BEGIN
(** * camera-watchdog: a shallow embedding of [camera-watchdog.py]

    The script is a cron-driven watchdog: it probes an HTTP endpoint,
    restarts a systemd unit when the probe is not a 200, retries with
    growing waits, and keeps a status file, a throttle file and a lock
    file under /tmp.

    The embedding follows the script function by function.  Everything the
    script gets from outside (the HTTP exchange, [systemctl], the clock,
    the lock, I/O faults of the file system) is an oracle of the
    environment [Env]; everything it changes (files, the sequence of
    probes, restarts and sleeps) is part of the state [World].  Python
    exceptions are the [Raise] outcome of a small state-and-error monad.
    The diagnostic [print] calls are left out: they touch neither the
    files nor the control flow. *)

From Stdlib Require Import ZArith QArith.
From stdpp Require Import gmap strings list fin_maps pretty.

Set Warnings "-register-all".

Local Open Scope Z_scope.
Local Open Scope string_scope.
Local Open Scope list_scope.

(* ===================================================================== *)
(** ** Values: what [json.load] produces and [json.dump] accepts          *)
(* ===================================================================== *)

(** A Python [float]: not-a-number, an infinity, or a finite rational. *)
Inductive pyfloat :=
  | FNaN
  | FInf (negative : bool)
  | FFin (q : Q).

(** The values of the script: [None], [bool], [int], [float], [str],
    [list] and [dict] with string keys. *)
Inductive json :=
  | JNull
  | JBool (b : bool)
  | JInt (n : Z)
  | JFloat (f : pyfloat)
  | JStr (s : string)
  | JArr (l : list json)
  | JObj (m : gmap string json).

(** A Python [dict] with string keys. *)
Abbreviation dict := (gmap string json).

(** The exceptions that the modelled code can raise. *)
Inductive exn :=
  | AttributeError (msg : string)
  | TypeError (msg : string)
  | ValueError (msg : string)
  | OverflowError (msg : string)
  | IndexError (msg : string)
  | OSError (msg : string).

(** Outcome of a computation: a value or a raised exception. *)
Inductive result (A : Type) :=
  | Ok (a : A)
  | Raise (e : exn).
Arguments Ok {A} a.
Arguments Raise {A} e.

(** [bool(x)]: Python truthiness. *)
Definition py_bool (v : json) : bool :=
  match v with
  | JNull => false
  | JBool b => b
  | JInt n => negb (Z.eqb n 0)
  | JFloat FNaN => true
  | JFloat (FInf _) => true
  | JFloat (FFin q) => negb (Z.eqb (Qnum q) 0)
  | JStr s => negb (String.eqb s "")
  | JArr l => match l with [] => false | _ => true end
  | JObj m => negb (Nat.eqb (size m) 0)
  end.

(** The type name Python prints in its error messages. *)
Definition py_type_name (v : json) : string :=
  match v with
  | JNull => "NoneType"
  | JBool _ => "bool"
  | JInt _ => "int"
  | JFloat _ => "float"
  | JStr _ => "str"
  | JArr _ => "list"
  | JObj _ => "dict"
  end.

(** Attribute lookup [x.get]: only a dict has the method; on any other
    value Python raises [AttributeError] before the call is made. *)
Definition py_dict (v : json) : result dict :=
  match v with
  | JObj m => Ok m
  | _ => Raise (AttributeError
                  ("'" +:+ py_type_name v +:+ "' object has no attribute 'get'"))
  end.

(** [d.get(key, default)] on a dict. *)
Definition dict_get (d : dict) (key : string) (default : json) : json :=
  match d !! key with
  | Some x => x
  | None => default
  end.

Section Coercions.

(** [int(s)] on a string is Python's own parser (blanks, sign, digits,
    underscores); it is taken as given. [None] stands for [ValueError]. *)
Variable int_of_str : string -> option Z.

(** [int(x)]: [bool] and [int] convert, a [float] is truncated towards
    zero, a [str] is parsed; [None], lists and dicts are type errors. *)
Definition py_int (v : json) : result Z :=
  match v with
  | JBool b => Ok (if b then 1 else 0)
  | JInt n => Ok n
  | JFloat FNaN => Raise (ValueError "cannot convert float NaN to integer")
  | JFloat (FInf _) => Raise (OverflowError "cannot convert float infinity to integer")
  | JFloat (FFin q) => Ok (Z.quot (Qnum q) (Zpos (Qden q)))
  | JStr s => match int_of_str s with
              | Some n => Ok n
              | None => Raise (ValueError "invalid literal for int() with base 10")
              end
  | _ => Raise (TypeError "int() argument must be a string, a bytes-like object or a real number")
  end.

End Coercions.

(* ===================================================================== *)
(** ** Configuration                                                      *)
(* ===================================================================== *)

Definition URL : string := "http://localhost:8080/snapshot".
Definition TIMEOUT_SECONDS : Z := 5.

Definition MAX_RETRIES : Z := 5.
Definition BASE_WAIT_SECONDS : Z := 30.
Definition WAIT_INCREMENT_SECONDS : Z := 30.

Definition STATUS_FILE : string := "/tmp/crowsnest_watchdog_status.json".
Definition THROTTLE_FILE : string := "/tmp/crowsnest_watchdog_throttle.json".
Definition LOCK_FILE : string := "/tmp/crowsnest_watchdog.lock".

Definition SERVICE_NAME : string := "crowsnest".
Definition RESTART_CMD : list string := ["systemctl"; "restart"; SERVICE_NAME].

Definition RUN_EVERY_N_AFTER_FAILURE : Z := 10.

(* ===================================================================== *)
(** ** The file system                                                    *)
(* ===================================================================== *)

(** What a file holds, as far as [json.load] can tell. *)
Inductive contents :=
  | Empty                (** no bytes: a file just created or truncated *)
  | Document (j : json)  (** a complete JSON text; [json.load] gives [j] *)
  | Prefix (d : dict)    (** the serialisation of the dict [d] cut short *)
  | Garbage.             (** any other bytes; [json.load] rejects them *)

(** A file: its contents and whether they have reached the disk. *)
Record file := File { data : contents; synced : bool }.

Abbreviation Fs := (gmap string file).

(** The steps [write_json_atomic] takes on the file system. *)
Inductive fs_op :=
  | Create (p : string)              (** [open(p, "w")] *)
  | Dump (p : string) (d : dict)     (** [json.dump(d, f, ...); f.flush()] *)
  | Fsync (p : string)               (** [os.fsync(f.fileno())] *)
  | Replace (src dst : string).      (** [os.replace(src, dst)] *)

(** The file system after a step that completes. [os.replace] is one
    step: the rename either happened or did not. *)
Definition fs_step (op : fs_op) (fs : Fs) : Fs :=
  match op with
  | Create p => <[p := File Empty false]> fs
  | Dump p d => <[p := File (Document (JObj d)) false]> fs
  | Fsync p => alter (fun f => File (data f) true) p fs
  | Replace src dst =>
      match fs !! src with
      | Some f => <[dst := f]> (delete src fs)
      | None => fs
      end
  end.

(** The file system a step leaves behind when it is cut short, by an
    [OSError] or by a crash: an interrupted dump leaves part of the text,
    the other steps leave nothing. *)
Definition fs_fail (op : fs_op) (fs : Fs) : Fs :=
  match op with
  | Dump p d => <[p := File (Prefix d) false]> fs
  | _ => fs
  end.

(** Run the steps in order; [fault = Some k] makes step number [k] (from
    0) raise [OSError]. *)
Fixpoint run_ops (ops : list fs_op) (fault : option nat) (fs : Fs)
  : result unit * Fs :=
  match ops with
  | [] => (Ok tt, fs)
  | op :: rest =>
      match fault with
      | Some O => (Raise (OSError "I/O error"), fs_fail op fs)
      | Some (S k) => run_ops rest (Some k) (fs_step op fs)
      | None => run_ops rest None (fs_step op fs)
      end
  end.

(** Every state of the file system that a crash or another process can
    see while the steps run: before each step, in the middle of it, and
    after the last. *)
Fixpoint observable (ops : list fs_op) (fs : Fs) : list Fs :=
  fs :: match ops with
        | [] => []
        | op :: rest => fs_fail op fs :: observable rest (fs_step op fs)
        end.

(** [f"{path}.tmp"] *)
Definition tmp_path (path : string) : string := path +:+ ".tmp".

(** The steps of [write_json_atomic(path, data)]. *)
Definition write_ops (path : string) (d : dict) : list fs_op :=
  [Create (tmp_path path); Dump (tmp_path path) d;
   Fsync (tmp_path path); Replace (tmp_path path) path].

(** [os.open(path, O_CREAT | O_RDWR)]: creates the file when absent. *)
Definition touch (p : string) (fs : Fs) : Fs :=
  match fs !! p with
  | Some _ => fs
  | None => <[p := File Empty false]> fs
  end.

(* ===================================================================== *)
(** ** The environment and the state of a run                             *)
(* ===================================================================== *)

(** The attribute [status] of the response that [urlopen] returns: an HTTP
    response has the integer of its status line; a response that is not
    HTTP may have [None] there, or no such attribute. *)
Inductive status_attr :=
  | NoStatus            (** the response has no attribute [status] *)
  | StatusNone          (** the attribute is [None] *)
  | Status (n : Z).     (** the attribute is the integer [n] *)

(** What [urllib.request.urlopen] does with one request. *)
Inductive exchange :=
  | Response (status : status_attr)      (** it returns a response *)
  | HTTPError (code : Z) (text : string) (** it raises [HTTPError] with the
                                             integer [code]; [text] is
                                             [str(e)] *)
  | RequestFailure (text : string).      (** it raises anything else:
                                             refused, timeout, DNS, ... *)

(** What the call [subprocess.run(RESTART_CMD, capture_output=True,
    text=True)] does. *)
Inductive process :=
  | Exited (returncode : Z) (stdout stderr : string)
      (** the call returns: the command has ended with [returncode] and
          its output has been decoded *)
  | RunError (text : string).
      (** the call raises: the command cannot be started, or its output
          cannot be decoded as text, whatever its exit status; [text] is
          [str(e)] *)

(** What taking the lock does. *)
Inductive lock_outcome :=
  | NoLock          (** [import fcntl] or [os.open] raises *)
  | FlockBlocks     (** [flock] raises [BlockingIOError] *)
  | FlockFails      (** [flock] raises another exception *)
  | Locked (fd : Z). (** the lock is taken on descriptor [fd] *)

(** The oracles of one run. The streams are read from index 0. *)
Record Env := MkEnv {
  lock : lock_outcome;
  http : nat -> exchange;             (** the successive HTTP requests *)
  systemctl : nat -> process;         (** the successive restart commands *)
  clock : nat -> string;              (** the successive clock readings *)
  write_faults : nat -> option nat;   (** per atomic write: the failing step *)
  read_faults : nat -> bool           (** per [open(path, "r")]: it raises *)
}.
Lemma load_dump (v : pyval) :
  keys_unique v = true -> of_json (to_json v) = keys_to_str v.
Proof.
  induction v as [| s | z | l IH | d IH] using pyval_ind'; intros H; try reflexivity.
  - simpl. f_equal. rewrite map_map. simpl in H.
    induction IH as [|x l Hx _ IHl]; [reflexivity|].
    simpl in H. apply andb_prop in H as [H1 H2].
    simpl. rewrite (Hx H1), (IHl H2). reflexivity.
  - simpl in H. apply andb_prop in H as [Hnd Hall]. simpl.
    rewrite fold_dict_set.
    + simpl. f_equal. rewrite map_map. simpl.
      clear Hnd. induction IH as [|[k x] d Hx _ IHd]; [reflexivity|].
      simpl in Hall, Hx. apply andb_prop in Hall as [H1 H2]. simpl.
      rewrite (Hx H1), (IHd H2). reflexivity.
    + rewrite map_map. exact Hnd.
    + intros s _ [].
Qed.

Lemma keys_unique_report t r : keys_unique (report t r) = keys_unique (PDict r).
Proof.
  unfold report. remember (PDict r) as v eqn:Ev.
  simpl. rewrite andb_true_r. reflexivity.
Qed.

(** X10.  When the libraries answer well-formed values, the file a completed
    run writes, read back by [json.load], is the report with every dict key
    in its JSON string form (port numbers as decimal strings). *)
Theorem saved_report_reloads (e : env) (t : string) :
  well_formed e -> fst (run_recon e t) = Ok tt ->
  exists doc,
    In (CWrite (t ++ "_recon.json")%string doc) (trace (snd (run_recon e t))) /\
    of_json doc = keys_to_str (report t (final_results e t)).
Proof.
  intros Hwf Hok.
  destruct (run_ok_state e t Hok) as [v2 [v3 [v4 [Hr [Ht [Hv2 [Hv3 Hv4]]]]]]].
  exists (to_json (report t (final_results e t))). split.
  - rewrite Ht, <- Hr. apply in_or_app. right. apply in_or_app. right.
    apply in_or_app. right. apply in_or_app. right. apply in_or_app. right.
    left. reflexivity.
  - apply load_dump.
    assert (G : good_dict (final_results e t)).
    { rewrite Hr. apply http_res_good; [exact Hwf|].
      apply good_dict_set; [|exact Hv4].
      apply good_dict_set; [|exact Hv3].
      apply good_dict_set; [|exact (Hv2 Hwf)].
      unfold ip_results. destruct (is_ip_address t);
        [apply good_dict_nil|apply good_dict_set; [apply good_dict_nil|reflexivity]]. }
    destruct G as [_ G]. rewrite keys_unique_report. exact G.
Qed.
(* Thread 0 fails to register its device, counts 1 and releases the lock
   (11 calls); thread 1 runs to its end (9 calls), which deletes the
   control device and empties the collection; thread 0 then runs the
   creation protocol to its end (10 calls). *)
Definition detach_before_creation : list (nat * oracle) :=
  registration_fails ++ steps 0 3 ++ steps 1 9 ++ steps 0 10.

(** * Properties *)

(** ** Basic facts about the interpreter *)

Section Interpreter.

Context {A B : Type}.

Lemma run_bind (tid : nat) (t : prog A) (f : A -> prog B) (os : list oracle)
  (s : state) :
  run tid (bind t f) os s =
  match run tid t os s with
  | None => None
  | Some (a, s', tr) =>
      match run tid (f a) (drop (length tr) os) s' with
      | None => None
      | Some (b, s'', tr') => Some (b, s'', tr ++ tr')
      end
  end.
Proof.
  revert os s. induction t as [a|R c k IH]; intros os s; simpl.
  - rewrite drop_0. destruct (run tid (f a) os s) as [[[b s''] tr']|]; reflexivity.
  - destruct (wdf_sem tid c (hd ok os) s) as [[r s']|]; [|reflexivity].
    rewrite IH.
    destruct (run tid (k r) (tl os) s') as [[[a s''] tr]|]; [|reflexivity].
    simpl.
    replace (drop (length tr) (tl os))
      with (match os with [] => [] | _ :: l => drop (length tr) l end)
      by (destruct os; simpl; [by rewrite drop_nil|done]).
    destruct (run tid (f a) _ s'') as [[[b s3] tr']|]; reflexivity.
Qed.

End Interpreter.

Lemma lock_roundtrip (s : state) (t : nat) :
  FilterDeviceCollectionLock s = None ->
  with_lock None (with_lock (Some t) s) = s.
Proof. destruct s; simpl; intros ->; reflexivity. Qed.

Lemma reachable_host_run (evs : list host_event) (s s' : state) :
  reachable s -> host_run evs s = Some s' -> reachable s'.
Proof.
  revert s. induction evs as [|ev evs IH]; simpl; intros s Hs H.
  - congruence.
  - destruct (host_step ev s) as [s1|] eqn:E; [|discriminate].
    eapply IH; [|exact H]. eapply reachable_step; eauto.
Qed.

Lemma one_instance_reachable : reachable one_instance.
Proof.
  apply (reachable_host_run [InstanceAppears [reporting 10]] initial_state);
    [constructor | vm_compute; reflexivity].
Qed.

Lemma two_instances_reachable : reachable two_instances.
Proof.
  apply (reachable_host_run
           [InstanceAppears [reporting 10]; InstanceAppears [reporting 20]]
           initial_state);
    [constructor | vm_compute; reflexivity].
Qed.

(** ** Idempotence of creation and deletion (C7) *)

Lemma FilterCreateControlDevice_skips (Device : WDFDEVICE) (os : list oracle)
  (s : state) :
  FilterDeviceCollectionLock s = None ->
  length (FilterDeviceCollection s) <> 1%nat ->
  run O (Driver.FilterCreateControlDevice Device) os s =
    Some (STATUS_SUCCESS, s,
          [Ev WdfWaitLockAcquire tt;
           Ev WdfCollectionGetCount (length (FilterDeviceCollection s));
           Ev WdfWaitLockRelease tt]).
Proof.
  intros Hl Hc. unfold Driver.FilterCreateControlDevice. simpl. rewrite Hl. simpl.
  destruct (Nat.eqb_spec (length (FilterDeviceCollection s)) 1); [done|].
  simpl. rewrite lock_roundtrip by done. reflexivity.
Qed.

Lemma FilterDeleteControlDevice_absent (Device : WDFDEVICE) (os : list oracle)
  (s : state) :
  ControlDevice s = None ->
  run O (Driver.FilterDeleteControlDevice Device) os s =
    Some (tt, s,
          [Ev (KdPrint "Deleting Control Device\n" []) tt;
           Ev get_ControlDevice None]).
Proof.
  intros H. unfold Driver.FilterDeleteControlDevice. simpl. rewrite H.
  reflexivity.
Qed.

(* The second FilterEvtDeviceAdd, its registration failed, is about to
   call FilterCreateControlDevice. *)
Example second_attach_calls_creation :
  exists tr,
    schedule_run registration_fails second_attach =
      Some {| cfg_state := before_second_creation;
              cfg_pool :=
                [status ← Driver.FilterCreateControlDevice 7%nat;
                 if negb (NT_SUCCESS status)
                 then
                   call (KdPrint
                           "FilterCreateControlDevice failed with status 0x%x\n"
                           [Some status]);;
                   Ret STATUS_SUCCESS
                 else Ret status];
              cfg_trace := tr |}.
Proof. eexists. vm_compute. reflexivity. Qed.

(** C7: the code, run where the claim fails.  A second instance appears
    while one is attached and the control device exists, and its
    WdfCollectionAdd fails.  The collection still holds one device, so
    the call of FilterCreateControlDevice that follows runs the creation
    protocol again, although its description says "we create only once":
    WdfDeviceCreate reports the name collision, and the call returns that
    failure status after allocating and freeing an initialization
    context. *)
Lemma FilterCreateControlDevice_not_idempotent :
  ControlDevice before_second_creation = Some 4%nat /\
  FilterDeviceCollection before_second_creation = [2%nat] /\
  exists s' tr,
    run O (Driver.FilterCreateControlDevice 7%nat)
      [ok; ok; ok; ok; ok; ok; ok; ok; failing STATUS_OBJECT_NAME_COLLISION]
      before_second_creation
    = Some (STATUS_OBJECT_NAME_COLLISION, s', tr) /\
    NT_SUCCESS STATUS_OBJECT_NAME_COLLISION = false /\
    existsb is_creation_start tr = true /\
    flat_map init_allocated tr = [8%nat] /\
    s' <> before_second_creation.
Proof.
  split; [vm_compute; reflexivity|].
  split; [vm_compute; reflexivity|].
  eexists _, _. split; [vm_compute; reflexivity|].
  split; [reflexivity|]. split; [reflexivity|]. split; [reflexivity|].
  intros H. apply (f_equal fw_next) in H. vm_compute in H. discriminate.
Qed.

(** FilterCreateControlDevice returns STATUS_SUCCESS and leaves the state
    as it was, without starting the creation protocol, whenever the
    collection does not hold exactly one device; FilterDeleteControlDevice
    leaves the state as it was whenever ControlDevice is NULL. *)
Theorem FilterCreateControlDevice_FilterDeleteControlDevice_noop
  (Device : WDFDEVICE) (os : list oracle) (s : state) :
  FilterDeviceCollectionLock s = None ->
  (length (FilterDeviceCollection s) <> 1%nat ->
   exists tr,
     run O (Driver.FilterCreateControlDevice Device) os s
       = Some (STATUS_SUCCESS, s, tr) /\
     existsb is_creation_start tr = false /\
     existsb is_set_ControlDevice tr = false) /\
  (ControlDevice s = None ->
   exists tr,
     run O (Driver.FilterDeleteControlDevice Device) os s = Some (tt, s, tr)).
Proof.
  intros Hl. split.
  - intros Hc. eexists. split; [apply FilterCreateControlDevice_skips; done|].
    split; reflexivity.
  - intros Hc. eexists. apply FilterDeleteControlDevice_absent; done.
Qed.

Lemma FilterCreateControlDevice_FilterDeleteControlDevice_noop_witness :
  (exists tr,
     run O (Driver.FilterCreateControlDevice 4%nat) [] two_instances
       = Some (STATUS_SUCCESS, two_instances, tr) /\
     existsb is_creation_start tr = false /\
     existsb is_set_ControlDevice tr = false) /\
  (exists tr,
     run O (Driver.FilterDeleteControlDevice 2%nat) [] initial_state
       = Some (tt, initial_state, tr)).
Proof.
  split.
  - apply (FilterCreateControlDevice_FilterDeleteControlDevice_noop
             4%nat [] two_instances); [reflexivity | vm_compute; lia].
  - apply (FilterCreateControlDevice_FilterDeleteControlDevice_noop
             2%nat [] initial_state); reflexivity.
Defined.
END
» **EXERCISE PROMPT**: Where the listing above reaches the line that contains "d)) false]> fs", start retyping, and finish with the line that contains "(** ** The environment"; reproduce those lines exactly and no others.

» **SOLUTION FOR THIS PROBLEM**:
  | Dump p d => <[p := File (Document (JObj d)) false]> fs
  | Fsync p => alter (fun f => File (data f) true) p fs
  | Replace src dst =>
      match fs !! src with
      | Some f => <[dst := f]> (delete src fs)
      | None => fs
      end
  end.

(** The file system a step leaves behind when it is cut short, by an
    [OSError] or by a crash: an interrupted dump leaves part of the text,
    the other steps leave nothing. *)
Definition fs_fail (op : fs_op) (fs : Fs) : Fs :=
  match op with
  | Dump p d => <[p := File (Prefix d) false]> fs
  | _ => fs
  end.

(** Run the steps in order; [fault = Some k] makes step number [k] (from
    0) raise [OSError]. *)
Fixpoint run_ops (ops : list fs_op) (fault : option nat) (fs : Fs)
  : result unit * Fs :=
  match ops with
  | [] => (Ok tt, fs)
  | op :: rest =>
      match fault with
      | Some O => (Raise (OSError "I/O error"), fs_fail op fs)
      | Some (S k) => run_ops rest (Some k) (fs_step op fs)
      | None => run_ops rest None (fs_step op fs)
      end
  end.

(** Every state of the file system that a crash or another process can
    see while the steps run: before each step, in the middle of it, and
    after the last. *)
Fixpoint observable (ops : list fs_op) (fs : Fs) : list Fs :=
  fs :: match ops with
        | [] => []
        | op :: rest => fs_fail op fs :: observable rest (fs_step op fs)
        end.

(** [f"{path}.tmp"] *)
Definition tmp_path (path : string) : string := path +:+ ".tmp".

(** The steps of [write_json_atomic(path, data)]. *)
Definition write_ops (path : string) (d : dict) : list fs_op :=
  [Create (tmp_path path); Dump (tmp_path path) d;
   Fsync (tmp_path path); Replace (tmp_path path) path].

(** [os.open(path, O_CREAT | O_RDWR)]: creates the file when absent. *)
Definition touch (p : string) (fs : Fs) : Fs :=
  match fs !! p with
  | Some _ => fs
  | None => <[p := File Empty false]> fs
  end.

(* ===================================================================== *)
(** ** The environment and the state of a run                             *)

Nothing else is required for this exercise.